The Federal Reserve disappointed financial markets with the size of a cut in interest rates on Tuesday, reducing only by a quarter point when a half point had been expected. The US has room to cut rates further, by as much as another three-quarters of a point, the IMF said on Wednesday. But the Fed is apparently keeping its powder dry for rate cuts later this year.
Notes from the Fed's August meeting show that it was only a month ago that it changed from a position of favouring an interest rate rise to a neutral stance, where either a rise or a cut was possible. Even then there was one dissenting voice.
Before he signalled a cut in Congressional testimony last week, Mr Greenspan held a telephone conference call with his Fed colleagues to discuss the issue. The call came the day after the Fed had announced that it had jumped in to co-ordinate rescue of Long-Term Capital Management, the hedge fund which came close to collapse.
That event seems to have crystallised fears about credit conditions. A Fed survey released yesterday showed that bank lending for corporations has tightened markedly in the last month. "Results indicate that there has been a fairly widespread tightening of standards and terms for commercial and industrial loans to larger firms," the Fed noted. It cited "less accommodative financial conditions" as one reason for Tuesday's interest rate cut.
Banks are being squeezed as bond prices shoot up and yields come down, leaving the yield on a 30-year US Treasury bond yesterday at another record low. There are also concerns about the continuing effect of the collapse of LTCM. Bankers Trust yesterday indicated in a filing with the Securities and Exchange Commission that it has $850m in hedge fund exposure, all of which is collateralised in cash and US Treasuries.
In London the FTSE 100 index closed more than 3 per cent lower at 4,908. The latest purchasing managers survey showing manufacturing activity declining for the sixth successive month added to the gloom. The index now stands at 20 per cent below its July peak.
In Tokyo, the September Tankan survey of industrialists showed business confidence at a four-year low, sending the Nikkei reeling 209.27 to 13,197.
Continental bourses fared even worse than London, with the main Frankfurt and Madrid indices showing falls of 7 per cent or more.
The grim news continued, with ING Barings cutting its 1998 earnings forecast and axeing 1,200 of its 9,000 staff worldwide.

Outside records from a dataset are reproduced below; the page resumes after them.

Lemma updateTransaction_Fulfilled id userId p db t' db' :
  updateTransaction id userId p db = (Fulfilled t', db') ->
  exists old acc1 acc2,
    let reverted :=
      <[tx_accountId old := with_balance (acc_balance acc1 - balanceChange old) acc1]>
        (accounts db) in
    transactions db !! id = Some old
    /\ tx_userId old = userId
    /\ t' = apply_patch p old
    /\ accounts db !! tx_accountId old = Some acc1
    /\ decimal_12_2 (acc_balance acc1 - balanceChange old) = true
    /\ reverted !! tx_accountId t' = Some acc2
    /\ decimal_12_2 (acc_balance acc2 + balanceChange t') = true
    /\ db' = mkDb (users db)
               (<[tx_accountId t' := with_balance (acc_balance acc2 + balanceChange t') acc2]>
                  reverted)
               (categories db)
               (<[id := t']> (transactions db))
               (recurringTransactions db)
               (transactions_id_seq db).
Proof.
  async_unfold. cbn. intros H. async_cases.
  match goal with
  | Ht : transactions _ !! _ = Some ?t, Ha : accounts _ !! tx_accountId ?t = Some ?a,
    Hb : alter _ _ _ !! _ = Some ?b |- _ =>
      exists t, a, b;
      rewrite (alter_lookup_Some _ _ _ _ Ha) in Hb |- *;
      rewrite (alter_lookup_Some _ _ _ _ Hb);
      replace (acc_balance a + - balanceChange t) with (acc_balance a - balanceChange t)
        in * by lia
  end.
  reflect_bools. cbn. repeat split; done.
Qed.

(** ** The balance invariant *)

(** The signed sum of the transactions that reference account [a]. *)
Lemma signed_contribution a t :
  incomeOf a t - expenseOf a t =
  if bool_decide (tx_accountId t = a) then balanceChange t else 0.
Proof.
  unfold incomeOf, expenseOf, balanceChange.
  case_bool_decide; destruct (tx_type t); lia.
Qed.

Lemma tracks_refl db : tracks db db.
Proof. intros a b ->. f_equal. lia. Qed.

Lemma tracks_trans db1 db2 db3 : tracks db1 db2 -> tracks db2 db3 -> tracks db1 db3.
Proof.
  intros H12 H23 a b Hb.
  rewrite (H23 a _ (H12 a b Hb)). f_equal. lia.
Qed.

Lemma createTransaction_tracks v db r db' :
  createTransaction v db = (Fulfilled r, db') -> tracks db db'.
Proof.
  intros (acc & -> & _ & Hfresh & _ & Hacc & _ & ->)%createTransaction_Fulfilled a b.
  unfold balanceOf, incomeTotal, expenseTotal. cbn.
  rewrite !sum_over_insert by done.
  pose proof (signed_contribution a v) as Hs.
  destruct (decide (tx_accountId v = a)) as [<- | Hne].
  - rewrite bool_decide_eq_true_2 in Hs by done.
    rewrite lookup_insert_eq, Hacc. cbn. intros [= <-]. f_equal. lia.
  - rewrite bool_decide_eq_false_2 in Hs by done.
    rewrite lookup_insert_ne by done. intros ->. f_equal. lia.
Qed.

Lemma deleteTransaction_tracks id userId db u db' :
  deleteTransaction id userId db = (Fulfilled u, db') -> tracks db db'.
Proof.
  intros (t & acc & Ht & _ & Hacc & _ & ->)%deleteTransaction_Fulfilled a b.
  unfold balanceOf, incomeTotal, expenseTotal. cbn.
  rewrite !(sum_over_delete _ _ _ _ Ht).
  pose proof (signed_contribution a t) as Hs.
  destruct (decide (tx_accountId t = a)) as [<- | Hne].
  - rewrite bool_decide_eq_true_2 in Hs by done.
    rewrite lookup_insert_eq, Hacc. cbn. intros [= <-]. f_equal. lia.
  - rewrite bool_decide_eq_false_2 in Hs by done.
    rewrite lookup_insert_ne by done. intros ->. f_equal. lia.
Qed.

Lemma updateTransaction_tracks id userId p db t' db' :
  updateTransaction id userId p db = (Fulfilled t', db') -> tracks db db'.
Proof.
  intros (old & acc1 & acc2 & Hold & _ & _ & Hacc1 & _ & Hacc2 & _ & ->)
    %updateTransaction_Fulfilled a b.
  rename t' into new.
  unfold balanceOf, incomeTotal, expenseTotal. cbn.
  rewrite !(sum_over_update _ _ _ _ _ Hold).
  pose proof (signed_contribution a old) as Hs.
  pose proof (signed_contribution a new) as Hs'.
  destruct (decide (tx_accountId old = a)) as [Hold_a | Hold_a];
    [rewrite bool_decide_eq_true_2 in Hs by done
    | rewrite bool_decide_eq_false_2 in Hs by done];
  (destruct (decide (tx_accountId new = a)) as [Hnew_a | Hnew_a];
    [rewrite bool_decide_eq_true_2 in Hs' by done
    | rewrite bool_decide_eq_false_2 in Hs' by done]).
  - rewrite Hnew_a, Hold_a in *. rewrite lookup_insert_eq in Hacc2.
    injection Hacc2 as <-.
    rewrite lookup_insert_eq, Hacc1. cbn. intros [= <-]. f_equal. lia.
  - rewrite Hold_a in *.
    rewrite lookup_insert_ne, lookup_insert_eq, Hacc1 by done.
    cbn. intros [= <-]. f_equal. lia.
  - rewrite Hnew_a in *. rewrite lookup_insert_ne in Hacc2 by done.
    rewrite lookup_insert_eq, Hacc2. cbn. intros [= <-]. f_equal. lia.
  - rewrite !lookup_insert_ne by done. intros ->. f_equal. lia.
Qed.

Lemma run_mutation_tracks m db u db' :
  run_mutation m db = (Fulfilled u, db') -> tracks db db'.
Proof.
  destruct m as [v | id userId p | id userId]; unfold run_mutation.
  - intros (r & db1 & H & [= _ <-])%await_Fulfilled. eauto using createTransaction_tracks.
  - intros (r & db1 & H & [= _ <-])%await_Fulfilled. eauto using updateTransaction_tracks.
  - intros H. exact (deleteTransaction_tracks _ _ _ _ _ H).
Qed.

Lemma run_mutations_tracks ms db u db' :
  run_mutations ms db = (Fulfilled u, db') -> tracks db db'.
Proof.
  revert db. induction ms as [| m ms IH]; cbn; intros db.
  - intros [= _ <-]. apply tracks_refl.
  - intros (r & db1 & H1 & H2)%await_Fulfilled.
    eapply tracks_trans; eauto using run_mutation_tracks.
Qed.



(** ** Updating a transaction *)



(** ** Creating and deleting *)

Lemma with_balance_same acc : with_balance (acc_balance acc) acc = acc.
Proof. by destruct acc. Qed.

Lemma with_balance_twice b b' acc :
  with_balance b (with_balance b' acc) = with_balance b acc.
Proof. done. Qed.



(** Against C4 as the specification words it.  The insert of a creation can
    stay without its balance effect: on an account holding 9999999999.99, an
    income of 5000.00 is inserted, the balance write is rejected by the
    column, and the call throws with the row in place and the balance
    untouched.  And in every creation the row is in the table, with the
    balance still the old one, from the insert until the write two statements
    later. *)
Lemma createTransaction_insert_without_balance :
  (exists db',
     createTransaction (example_tx 500000 income 1 1) full_db
       = (Rejected NumericFieldOverflow, db')
     /\ transactions full_db !! 1 = None
     /\ transactions db' !! 1 = Some (example_tx 500000 income 1 1)
     /\ balanceOf db' 1 = balanceOf full_db 1)
  /\ (exists new db',
       step_call (AtInsert (example_tx 10000 income 1 1)) (example_db 0 0)
         = (AtSelect new, db')
       /\ transactions db' !! 1 = Some (example_tx 10000 income 1 1)
       /\ balanceOf db' 1 = Some 0).
Proof.
  split.
  - eexists. split; [vm_compute; reflexivity |]. repeat split.
  - eexists _, _. split; [vm_compute; reflexivity |]. repeat split.
Qed.

(** C4, as the code has it.  A completed [createTransaction] has stored the
    new row under a fresh id and has added the signed amount to the balance
    of the referenced account, and to no other.  A rejected call changes no
    balance; it leaves the table of transactions as it was when the insert
    is rejected, and leaves the inserted row behind when the balance write is
    rejected (the sum is outside [decimal(12,2)]): the two statements are
    not one database transaction. *)
Theorem createTransaction_effect (v : Transaction) (db : Db) :
  let id := transactions_id_seq db in
  match createTransaction v db with
  | (Fulfilled r, db') =>
      r = (id, v)
      /\ transactions db !! id = None
      /\ transactions db' = <[id := v]> (transactions db)
      /\ (exists b, balanceOf db (tx_accountId v) = Some b
                    /\ balanceOf db' (tx_accountId v) = Some (b + balanceChange v))
      /\ (forall a, a <> tx_accountId v -> balanceOf db' a = balanceOf db a)
  | (Rejected e, db') =>
      accounts db' = accounts db
      /\ (transactions db' = transactions db
          \/ (e = NumericFieldOverflow
              /\ transactions db !! id = None
              /\ transactions db' = <[id := v]> (transactions db)
              /\ exists b, balanceOf db (tx_accountId v) = Some b
                           /\ decimal_12_2 (b + balanceChange v) = false))
  end.
Proof.
  intros id. subst id.
  destruct (createTransaction v db) as [[r | e] db'] eqn:Hrun.
  - apply createTransaction_Fulfilled in Hrun
      as (acc & -> & _ & Hfresh & _ & Hacc & _ & ->).
    unfold balanceOf. cbn. repeat split; try done.
    + exists (acc_balance acc). by rewrite Hacc, lookup_insert_eq.
    + intros a Ha. by rewrite lookup_insert_ne.
  - revert Hrun. async_unfold. cbn. intros Hrun. async_cases; reflect_bools;
      (split; [done |]); try (by left).
    + right. repeat split; try done.
      match goal with Ha : accounts _ !! _ = Some ?a |- _ => exists (acc_balance a) end.
      unfold balanceOf.
      by match goal with Ha : accounts _ !! _ = Some _ |- _ => rewrite Ha end.
    + exfalso.
      match goal with Hr : references_ok _ _ = true |- _ =>
        unfold references_ok in Hr; cbn in Hr; reflect_bools end.
      match goal with Hs : is_Some _, Hn : _ = None |- _ =>
        rewrite Hn in Hs; by destruct Hs end.
Qed.





(** ** The calendar *)

(** [YearFromTime] is the year the standard defines: the largest [y] whose
    first day is not after the day of [t]. *)
Lemma YearFromTime_largest t :
  DayFromYear (YearFromTime t) <= Day t < DayFromYear (YearFromTime t + 1).
Proof.
  unfold YearFromTime. generalize (Day t). intros d.
  replace (DayFromYear 1601) with (-134774) by reflexivity.
  cbv zeta. unfold DayFromYear.
  Z.div_mod_to_equations; lia.
Qed.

Around 40 of the jobs lost will be in London.
The Bank of Italy then admitted an investment of $100m in Long-Term Capital Management. The bank said it had also lent a further $150m.
Dresdner Bank shares fell after an informal briefing from its chief executive, Bernhard Walter, warning that market turmoil would hit third-quarter earnings. Dresdner is one of the European banks that invested in Long- Term Capital before the fund had to be bailed out.
Bonds continued to be one of the few safe havens in the financial tempest. British gilt edged stocks hit record highs for the second day in a row.